Take the last example. A growing number of start-ups are selling carbon credits, speculative vehicles that many mainstream investors still view with suspicion. What are Canada’s indices saying? They are Uh-Okay.
It’s either make believe or maple leaf
According to bank officials who spoke with The Wall Street Journal, about a dozen carbon credit start-ups are lined up to list their shares on Canadian stock exchanges. Carbon credits are tradable permits that companies can buy to offset emissions. The credits fund new technologies as well as the preservation or expansion of environmental reserves – approaches that help combat climate change.
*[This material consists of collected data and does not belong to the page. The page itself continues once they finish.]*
(** The reducer built by [createSlice]: [reducers] and [extraReducers]. *)
Definition reducer (state : ProductsState) (action : Action) : ProductsState :=
  match action with
  | setSearchQuery payload =>
      {| products := products state; categoriesOf := categoriesOf state;
         loading := loading state; error := error state;
         currentPage := 1; itemsPerPage := itemsPerPage state;
         searchQuery := payload; totalCount := totalCount state |}
  | setCurrentPage payload =>
      {| products := products state; categoriesOf := categoriesOf state;
         loading := loading state; error := error state;
         currentPage := payload; itemsPerPage := itemsPerPage state;
         searchQuery := searchQuery state; totalCount := totalCount state |}
  | fetchProducts_pending =>
      {| products := products state; categoriesOf := categoriesOf state;
         loading := true; error := None;
         currentPage := currentPage state; itemsPerPage := itemsPerPage state;
         searchQuery := searchQuery state; totalCount := totalCount state |}
  | fetchProducts_fulfilled payload =>
      {| products := payload_products payload; categoriesOf := categoriesOf state;
         loading := false; error := error state;
         currentPage := currentPage state; itemsPerPage := itemsPerPage state;
         searchQuery := searchQuery state; totalCount := payload_total payload |}
  | fetchProducts_rejected message =>
      {| products := products state; categoriesOf := categoriesOf state;
         loading := false;
         error := Some (message_or message "Failed to fetch products");
         currentPage := currentPage state; itemsPerPage := itemsPerPage state;
         searchQuery := searchQuery state; totalCount := totalCount state |}
  | fetchCategories_fulfilled payload =>
      {| products := products state;
         categoriesOf := Some {| categories := categories payload;
                                 total := total payload |};
         loading := false; error := error state;
         currentPage := currentPage state; itemsPerPage := itemsPerPage state;
         searchQuery := searchQuery state; totalCount := totalCount state |}
  | fetchCategories_rejected message =>
      {| products := products state; categoriesOf := categoriesOf state;
         loading := false;
         error := Some (message_or message "Failed to fetch categories");
         currentPage := currentPage state; itemsPerPage := itemsPerPage state;
         searchQuery := searchQuery state; totalCount := totalCount state |}
  | deleteProduct_fulfilled payload =>
      {| products :=
           List.filter (fun product => negb (Product.id product =? payload)%string)
                       (products state);
         categoriesOf := categoriesOf state;
         loading := loading state; error := error state;
         currentPage := currentPage state; itemsPerPage := itemsPerPage state;
         searchQuery := searchQuery state;
         totalCount := Z.max 0 (totalCount state - 1) |}
  end.
(** * RoboFleetServerMal: telemetry relay, session and task lifecycle

    A shallow embedding of [database.py] and [redis_server.py] and the
    properties of the fleet-monitor specification that were checked
    against them.

    Layout: [Python] holds the few pieces of the Python runtime the two
    files rely on (exception classes, binary64 floats, decoded JSON values,
    strings that carry JSON text); [Database] embeds [database.py] over an
    explicit table state; [RedisServer] embeds [redis_server.py] over a
    world made of the database, the broker store and a trace of observable
    effects. The theorems follow the definitions. *)

From Stdlib Require Import ZArith String List Bool Lia.
From Stdlib Require Import Floats.SpecFloat.
From stdpp Require Import gmap strings pretty list fin_maps.

Set Warnings "-register-all".

Local Open Scope string_scope.
Local Open Scope Z_scope.

(* ===================================================================== *)
(** * The Python runtime, as far as the two files use it *)
(* ===================================================================== *)

Module Python.

(** Exception classes that the modelled code raises, catches or reports by
    name. [CancelledError] derives from [BaseException] only; all the
    others derive from [Exception]. *)
Inductive exn : Type :=
| TimeoutError          (* asyncio.TimeoutError *)
| ConnectionClosed      (* websockets.exceptions.ConnectionClosed *)
| WebSocketException    (* websockets.exceptions.WebSocketException *)
| OSError
| CancelledError        (* asyncio.CancelledError *)
| JSONDecodeError
| AttributeError
| TypeError
| ValueError
| KeyError
| IndexError
| OverflowError
| PostgresError         (* asyncpg.PostgresError *)
| RedisError.           (* redis.exceptions.RedisError *)

(** [type(e).__name__] *)
Definition exn_name (e : exn) : string :=
  match e with
  | TimeoutError => "TimeoutError"
  | ConnectionClosed => "ConnectionClosed"
  | WebSocketException => "WebSocketException"
  | OSError => "OSError"
  | CancelledError => "CancelledError"
  | JSONDecodeError => "JSONDecodeError"
  | AttributeError => "AttributeError"
  | TypeError => "TypeError"
  | ValueError => "ValueError"
  | KeyError => "KeyError"
  | IndexError => "IndexError"
  | OverflowError => "OverflowError"
  | PostgresError => "PostgresError"
  | RedisError => "RedisError"
  end.

(** [isinstance(e, Exception)] *)
Definition is_Exception (e : exn) : bool :=
  match e with CancelledError => false | _ => true end.

(** The result of evaluating an expression or a call: a value, or a raised
    exception. *)
Inductive outcome (A : Type) : Type :=
| Ok (a : A)
| Raise (e : exn).
Arguments Ok {A} a.
Arguments Raise {A} e.

Definition obind {A B} (o : outcome A) (k : A -> outcome B) : outcome B :=
  match o with
  | Ok a => k a
  | Raise e => Raise e
  end.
Carbon credit trading is a stable market valued at hundreds of millions of dollars, but a significant concern remains: Climate finance consultants, experts and environmental groups have suggested that carbon credits either don’t provide the amount of promised carbon reductions either end up funding an experimental technology that leads nowhere. Companies then claim credit for an activity that does little for the environment, what critics call greenwashing.
This is precisely why carbon credits are still considered by many to be both speculative and dubious. Which brings us to Canada, a country whose markets have been surprisingly open to industries and companies that might not pass a full background check.
- After Canada legalized marijuana in 2018, Canada’s five largest cannabis companies hit a valuation of $40 billion on the promise of a massive new speculative market. They have since lost more than half of their value.
- Speculative concerns are already materializing. Base Carbon, which listed on Toronto’s NEX stock exchange last month, is down 30%. Carbon Streaming Corp, which was listed last year, is down 60% since December.
“We need a lot of capital to develop these carbon reduction projects which by their nature involve a lot of risk,” said Josh Crumb, founder of Base Carbon and former commodity strategist at Goldman Sachs. WSJ. “That’s why we are listed in Canada. You need speculators to invest.”
If Past is Prologue: Evidence suggests that regulatory scrutiny of the carbon credit market could stir up trouble. According to the Global Sustainable Investment Alliance, after the EU introduced anti-greenwashing rules, the European sustainable investment market shrank by $2 trillion between 2018 and 2020.